Activity — The answer must be a single number: how many lines of the records below contain "semi".

Records from a data source:
□ □ □ □ □ □ □
(** * Further properties of the server *)

(** ** Rejected requests *)

Lemma generate_key_eqb_neq (name key : string) :
  String.eqb (Server.generate_key name) key = false <-> Server.generate_key name <> key.
Proof. apply String.eqb_neq. Qed.

(** A request is answered with [license_valid = False] exactly when the
    holder is not rostered or the key is not the one generated from the
    name; such an answer carries no expiry and the licence table is left
    as it was.  Every answer names the holder of the request. *)
Theorem rejection_iff_unknown_or_wrong_key
    (licenses : gmap string Server.LicenseInfo.t) (request : Server.Request.t)
    (now_check now_issue : DateTime.datetime) :
  let name := Server.Request.license_user_name request in
  let '(licenses', outcome) := Server.handle_request licenses request now_check now_issue in
  ((exists response,
      outcome = Return response /\ Server.Response.license_valid response = false) <->
     licenses !! name = None
     \/ Server.generate_key name <> Server.Request.license_key request)
  /\ (forall response,
        outcome = Return response ->
        (Server.Response.license_valid response = false <->
           licenses !! name = None
           \/ Server.generate_key name <> Server.Request.license_key request)
        /\ (Server.Response.license_valid response = false ->
            licenses' = licenses /\ Server.Response.expired response = None)
        /\ (Server.Response.description response = "Token not found" <->
            licenses !! name = None)
        /\ Server.Response.license_user_name response = name).
Proof.
  destruct request as [name key]. cbn [Server.Request.license_user_name].
  unfold Server.handle_request.
  cbn [Server.Request.license_user_name Server.Request.license_key].
  destruct (licenses !! name) as [license_info|] eqn:Hin.
  - destruct (String.eqb (Server.generate_key name) key) eqn:Hkey; cbn [negb].
    + apply String.eqb_eq in Hkey.
      assert (Hno : ~ (Some license_info = None \/ Server.generate_key name <> key))
        by (intros [H|H]; [discriminate H | contradiction]).
      destruct (_ || _); [destruct (add_seconds now_issue _) as [expiry|e]|].
      * split; [split; [intros (r & [= <-] & Hv); cbn in Hv; discriminate Hv | intros H; destruct (Hno H)]|].
        intros response [= <-]. cbn.
        split; [split; [discriminate | intros H; destruct (Hno H)]|].
        split; [discriminate|]. split; [split; discriminate | reflexivity].
      * split; [split; [intros (r & Hr & _); discriminate Hr | intros H; destruct (Hno H)]|].
        intros response Hr. discriminate Hr.
      * split; [split; [intros (r & [= <-] & Hv); cbn in Hv; discriminate Hv | intros H; destruct (Hno H)]|].
        intros response [= <-]. cbn.
        split; [split; [discriminate | intros H; destruct (Hno H)]|].
        split; [discriminate|]. split; [split; discriminate | reflexivity].
    + apply String.eqb_neq in Hkey.
      split; [split; [right; exact Hkey | intros _; eexists; split; reflexivity]|].
      intros response [= <-]. cbn.
      split; [split; [right; exact Hkey | reflexivity]|].
      split; [split; reflexivity|]. split; [split; discriminate | reflexivity].
  - split; [split; [left; reflexivity | intros _; eexists; split; reflexivity]|].
    intros response [= <-]. cbn.
    split; [split; [left; reflexivity | reflexivity]|].
    split; [split; reflexivity|]. split; [split; reflexivity | reflexivity].
Qed.
Lemma record_sample_keeps_reannounce_fields up_speed dl_speed now :
  keeps_reannounce_fields (fun s => record_sample s up_speed dl_speed now).
Proof. intros s. repeat split. Qed.

Lemma C6_forced_reannounces_witness :
  snd (run state_session reannounce_trace)
  = [1700001000.25; 3500.25; 2200.5]
  /\ spaced (snd (run state_session reannounce_trace)).
Proof.
  split; [vm_compute; reflexivity|].
  apply (C6_forced_reannounces_900s_apart state_session reannounce_trace).
  - reflexivity.
  - vm_compute. discriminate.
  - unfold reannounce_trace. cbn [timed].
    repeat split;
      try apply record_sample_keeps_reannounce_fields;
      try (vm_compute; reflexivity); try (vm_compute; discriminate).
Defined.

(** ** The Kalman filter *)

Lemma Qsquare_nonneg (x : Q) : 0 <= x * x.
Proof.
  destruct (Qlt_le_dec x 0) as [Hneg|Hpos].
  - assert (E : x * x == (- x) * (- x)) by ring.
    rewrite E. apply Qmult_le_0_compat; lra.
  - apply Qmult_le_0_compat; lra.
Qed.

Lemma Qsquare_zero (x : Q) : x * x <= 0 -> x == 0.
Proof.
  intros H. destruct (Qlt_le_dec x 0) as [Hneg|Hpos].
  - assert (E : x * x == (- x) * (- x)) by ring.
    assert (0 < (- x) * (- x)) by (apply Qmult_lt_0_compat; lra). lra.
  - destruct (Qlt_le_dec 0 x) as [Hpos'|Hz]; [|lra].
    assert (0 < x * x) by (apply Qmult_lt_0_compat; lra). lra.
Qed.

Lemma Qmult_nonneg_cancel (x y : Q) : 0 < x -> 0 <= x * y -> 0 <= y.
Proof.
  intros Hx Hxy. destruct (Qlt_le_dec y 0) as [Hneg|Hpos]; [|exact Hpos].
  exfalso. assert (H : 0 < x * (- y)) by (apply Qmult_lt_0_compat; lra).
  assert (E : x * (- y) == - (x * y)) by ring.
  rewrite E in H. lra.
Qed.

(** The predicted covariance of a positive semi-definite one is positive
    semi-definite. *)
Lemma kalman_predict_psd (p00 p01 p11 dt q qa : Q) :
  0 <= p00 -> 0 <= p11 -> p01 * p01 <= p00 * p11 -> 0 <= q -> 0 <= qa ->
  let a := p00 + dt * (p01 + p01) + dt * dt * p11 + q in
  let b := p01 + dt * p11 in
  let c := p11 + qa in
  0 <= a /\ 0 <= c /\ b * b <= a * c.
Proof.
  intros H00 H11 Hdet Hq Hqa a b c.
  assert (Ha : 0 <= a).
  { subst a. destruct (Qlt_le_dec 0 p11) as [Hpos|Hz].
    - assert (H : 0 <= p11 * (p00 + dt * (p01 + p01) + dt * dt * p11)).
      { assert (E : p11 * (p00 + dt * (p01 + p01) + dt * dt * p11)
                    == (p00 * p11 - p01 * p01)
                       + (p01 + dt * p11) * (p01 + dt * p11)) by ring.
        rewrite E.
        pose proof (Qsquare_nonneg (p01 + dt * p11)). lra. }
      apply Qmult_nonneg_cancel in H; [lra | exact Hpos].
    - assert (E11 : p11 == 0) by lra.
      assert (E01 : p01 == 0).
      { apply Qsquare_zero. rewrite E11 in Hdet. lra. }
      rewrite E11, E01. lra. }
  split; [exact Ha|]. split; [subst c; lra|].
  assert (E : a * c - b * b
              == (p00 * p11 - p01 * p01) + q * p11 + qa * a)
    by (subst a b c; ring).
  assert (0 <= q * p11) by (apply Qmult_le_0_compat; assumption).
  assert (0 <= qa * a) by (apply Qmult_le_0_compat; assumption).
  lra.
Qed.

(** The corrected covariance of a positive semi-definite prediction is
    positive semi-definite, and the speed gain is in [0, 1]. *)
Lemma kalman_gain_psd (a b c r : Q) :
  0 <= a -> 0 <= c -> b * b <= a * c -> 0 < r ->
  let s := a + r in
  let k0 := a / s in
  let k1 := b / s in
  0 <= k0 <= 1
  /\ (1 - k0) * b == - k1 * a + b
  /\ 0 <= (1 - k0) * a
  /\ 0 <= - k1 * b + c
  /\ ((1 - k0) * b) * ((1 - k0) * b) <= ((1 - k0) * a) * (- k1 * b + c).
Proof.
  intros Ha Hc Hdet Hr s k0 k1.
  assert (Hs : 0 < s) by (subst s; lra).
  assert (Hsn : ~ s == 0) by lra.
  set (w := / s).
  assert (Hw : 0 < w) by (apply Qinv_lt_0_compat; exact Hs).
  assert (Ek0 : k0 == a * w) by (subst k0 w; field; exact Hsn).
  assert (Ek1 : k1 == b * w) by (subst k1 w; field; exact Hsn).
  assert (Eu : 1 - k0 == r * w) by (subst k0 w s; field; lra).
  assert (Hrw : 0 <= r * w) by (apply Qmult_le_0_compat; lra).
  assert (Haw : 0 <= a * w) by (apply Qmult_le_0_compat; lra).
  assert (E11 : - k1 * b + c == w * (a * c - b * b + r * c))
    by (subst k1 w s; field; lra).
  assert (Hrc : 0 <= r * c) by (apply Qmult_le_0_compat; lra).
  assert (H11 : 0 <= a * c - b * b + r * c) by lra.
  split; [split; [rewrite Ek0; exact Haw | lra]|].
  split; [subst k0 k1 w s; field; lra|].
  split; [rewrite Eu; apply Qmult_le_0_compat; assumption|].
  split; [rewrite E11; apply Qmult_le_0_compat; lra|].
  rewrite Eu, E11.
  assert (E : r * w * a * (w * (a * c - b * b + r * c)) - r * w * b * (r * w * b)
              == (r * w) * w * ((a + r) * (a * c - b * b))) by ring.
  assert (0 <= (r * w) * w * ((a + r) * (a * c - b * b))).
  { apply Qmult_le_0_compat; [apply Qmult_le_0_compat; lra|].
    apply Qmult_le_0_compat; lra. }
  lra.
Qed.

Lemma kalman_update_inv k measurement now :
  kalman_inv k -> kalman_inv (fst (ExtendedKalman.update k measurement now)).
Proof.
  intros Hinv. unfold ExtendedKalman.update. cbv zeta.
  destruct (negb (ExtendedKalman._initialized k)); [exact Hinv|].
  destruct (Py.leb _ _); [exact Hinv|].
  destruct (Py.ltb _ _); [exact Hinv|].
  destruct Hinv as (Hr & Hq & Hqa & Hsym & H00 & H11 & Hdet).
  unfold kalman_inv.
  cbn [fst ExtendedKalman.r ExtendedKalman.q_speed ExtendedKalman.q_accel
       ExtendedKalman.p00 ExtendedKalman.p01 ExtendedKalman.p10
       ExtendedKalman.p11].
  rewrite !Hsym.
  set (dt := now - ExtendedKalman._last_time k).
  destruct (kalman_predict_psd _ _ _ dt _ _ H00 H11 Hdet Hq Hqa)
    as (Ha & Hc & Hdet').
  destruct (kalman_gain_psd _ _ _ _ Ha Hc Hdet' Hr)
    as (_ & Esym & H00' & H11' & Hdet'').
  repeat split; try assumption.
  symmetry. exact Esym.
Qed.

Lemma kalman_run_inv ms : forall k, kalman_inv k -> kalman_inv (kalman_run k ms).
Proof.
  induction ms as [|mn ms IH]; intros k Hinv; [exact Hinv|].
  cbn [kalman_run fold_left]. apply IH, kalman_update_inv, Hinv.
Qed.

Lemma kalman_init_inv q_speed q_accel r :
  0 <= q_speed -> 0 <= q_accel -> 0 < r ->
  kalman_inv (ExtendedKalman.__init__ q_speed q_accel r).
Proof.
  intros Hq Hqa Hr. unfold kalman_inv. cbn. repeat split; try assumption; lra.
Qed.

(** One update: the new estimate is the measurement (first update), the
    old estimate (update skipped), or a weighted mean of the prediction
    and the measurement. *)
Lemma kalman_update_speed k measurement now :
  kalman_inv k ->
  0 <= measurement ->
  0 <= ExtendedKalman.speed k ->
  0 <= ExtendedKalman.speed k
       + ExtendedKalman.accel k * (now - ExtendedKalman._last_time k) ->
  0 <= ExtendedKalman.speed (fst (ExtendedKalman.update k measurement now)).
Proof.
  intros Hinv Hm Hspeed Hpred. unfold ExtendedKalman.update. cbv zeta.
  destruct (negb (ExtendedKalman._initialized k)); [exact Hm|].
  destruct (Py.leb _ _); [exact Hspeed|].
  destruct (Py.ltb _ _); [exact Hspeed|].
  destruct Hinv as (Hr & Hq & Hqa & Hsym & H00 & H11 & Hdet).
  cbn [fst ExtendedKalman.speed]. rewrite !Hsym.
  set (dt := now - ExtendedKalman._last_time k) in *.
  destruct (kalman_predict_psd _ _ _ dt _ _ H00 H11 Hdet Hq Hqa)
    as (Ha & Hc & Hdet').
  destruct (kalman_gain_psd _ _ _ _ Ha Hc Hdet' Hr) as ([Hk0 Hk1] & _).
  cbv zeta in Hk0, Hk1.
  set (k0 := _ / _) in *.
  set (pred := ExtendedKalman.speed k + ExtendedKalman.accel k * dt) in *.
  assert (E : pred + k0 * (measurement - pred)
              == (1 - k0) * pred + k0 * measurement) by ring.
  rewrite E.
  assert (0 <= (1 - k0) * pred) by (apply Qmult_le_0_compat; lra).
  assert (0 <= k0 * measurement) by (apply Qmult_le_0_compat; lra).
  lra.
Qed.

(** C3, as stated, fails: the measurements 1000000, 0, 0 taken one
    second apart are not negative, yet after the third update the
    estimate is below zero (about -497.8): the second update leaves a
    large negative acceleration, and the third predicts with it. *)
Lemma C3_kalman_speed_negative :
  Forall (fun mn : Q * Q => 0 <= fst mn) kalman_drop
  /\ ExtendedKalman.speed (kalman_run kalman_engine kalman_drop) < -497.
Proof.
  split.
  - unfold kalman_drop. repeat constructor; cbn; lra.
  - vm_compute. reflexivity.
Qed.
□ □ □ □ □ □ □
The completed task — 4